_PROBLEM TO WORK ON_
Once you reach the line containing "let free := if" in the entries below, write out that line and each one after it down to the line containing "if rb_size rb", exactly and with nothing added.

_RECORDS PROVIDED_
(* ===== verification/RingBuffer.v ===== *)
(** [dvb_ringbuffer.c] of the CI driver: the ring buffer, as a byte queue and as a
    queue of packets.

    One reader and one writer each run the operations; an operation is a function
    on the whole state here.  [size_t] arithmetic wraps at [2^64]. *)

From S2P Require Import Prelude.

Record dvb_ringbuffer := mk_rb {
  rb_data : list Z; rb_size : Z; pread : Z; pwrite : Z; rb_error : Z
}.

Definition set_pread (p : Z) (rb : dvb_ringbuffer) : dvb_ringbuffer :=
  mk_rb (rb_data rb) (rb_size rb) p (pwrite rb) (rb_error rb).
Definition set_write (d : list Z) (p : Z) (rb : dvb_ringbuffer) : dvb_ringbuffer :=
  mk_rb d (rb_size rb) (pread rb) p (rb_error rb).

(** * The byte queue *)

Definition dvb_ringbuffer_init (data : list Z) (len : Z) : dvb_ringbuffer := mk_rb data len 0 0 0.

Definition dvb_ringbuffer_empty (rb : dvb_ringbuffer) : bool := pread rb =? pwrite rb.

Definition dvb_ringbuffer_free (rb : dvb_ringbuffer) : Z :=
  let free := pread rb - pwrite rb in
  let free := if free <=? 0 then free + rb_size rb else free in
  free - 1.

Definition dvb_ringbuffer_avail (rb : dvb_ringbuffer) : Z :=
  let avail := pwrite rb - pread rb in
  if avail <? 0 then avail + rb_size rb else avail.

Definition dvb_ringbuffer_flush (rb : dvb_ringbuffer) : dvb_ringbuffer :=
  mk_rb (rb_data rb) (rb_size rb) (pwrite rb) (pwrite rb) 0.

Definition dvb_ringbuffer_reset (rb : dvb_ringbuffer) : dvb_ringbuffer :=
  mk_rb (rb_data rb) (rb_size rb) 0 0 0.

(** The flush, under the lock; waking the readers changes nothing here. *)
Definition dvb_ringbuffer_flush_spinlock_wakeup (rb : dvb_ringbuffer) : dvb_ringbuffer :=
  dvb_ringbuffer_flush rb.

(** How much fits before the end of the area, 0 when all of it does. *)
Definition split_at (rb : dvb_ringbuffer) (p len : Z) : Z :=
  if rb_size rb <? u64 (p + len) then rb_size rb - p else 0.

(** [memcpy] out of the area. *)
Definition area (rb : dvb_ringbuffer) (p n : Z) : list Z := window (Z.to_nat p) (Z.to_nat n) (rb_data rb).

_TASK RESULT_
  let free := if free <=? 0 then free + rb_size rb else free in
  free - 1.

Definition dvb_ringbuffer_avail (rb : dvb_ringbuffer) : Z :=
  let avail := pwrite rb - pread rb in
  if avail <? 0 then avail + rb_size rb else avail.

Definition dvb_ringbuffer_flush (rb : dvb_ringbuffer) : dvb_ringbuffer :=
  mk_rb (rb_data rb) (rb_size rb) (pwrite rb) (pwrite rb) 0.

Definition dvb_ringbuffer_reset (rb : dvb_ringbuffer) : dvb_ringbuffer :=
  mk_rb (rb_data rb) (rb_size rb) 0 0 0.

(** The flush, under the lock; waking the readers changes nothing here. *)
Definition dvb_ringbuffer_flush_spinlock_wakeup (rb : dvb_ringbuffer) : dvb_ringbuffer :=
  dvb_ringbuffer_flush rb.

(** How much fits before the end of the area, 0 when all of it does. *)
Definition split_at (rb : dvb_ringbuffer) (p len : Z) : Z :=
  if rb_size rb <? u64 (p + len) then rb_size rb - p else 0.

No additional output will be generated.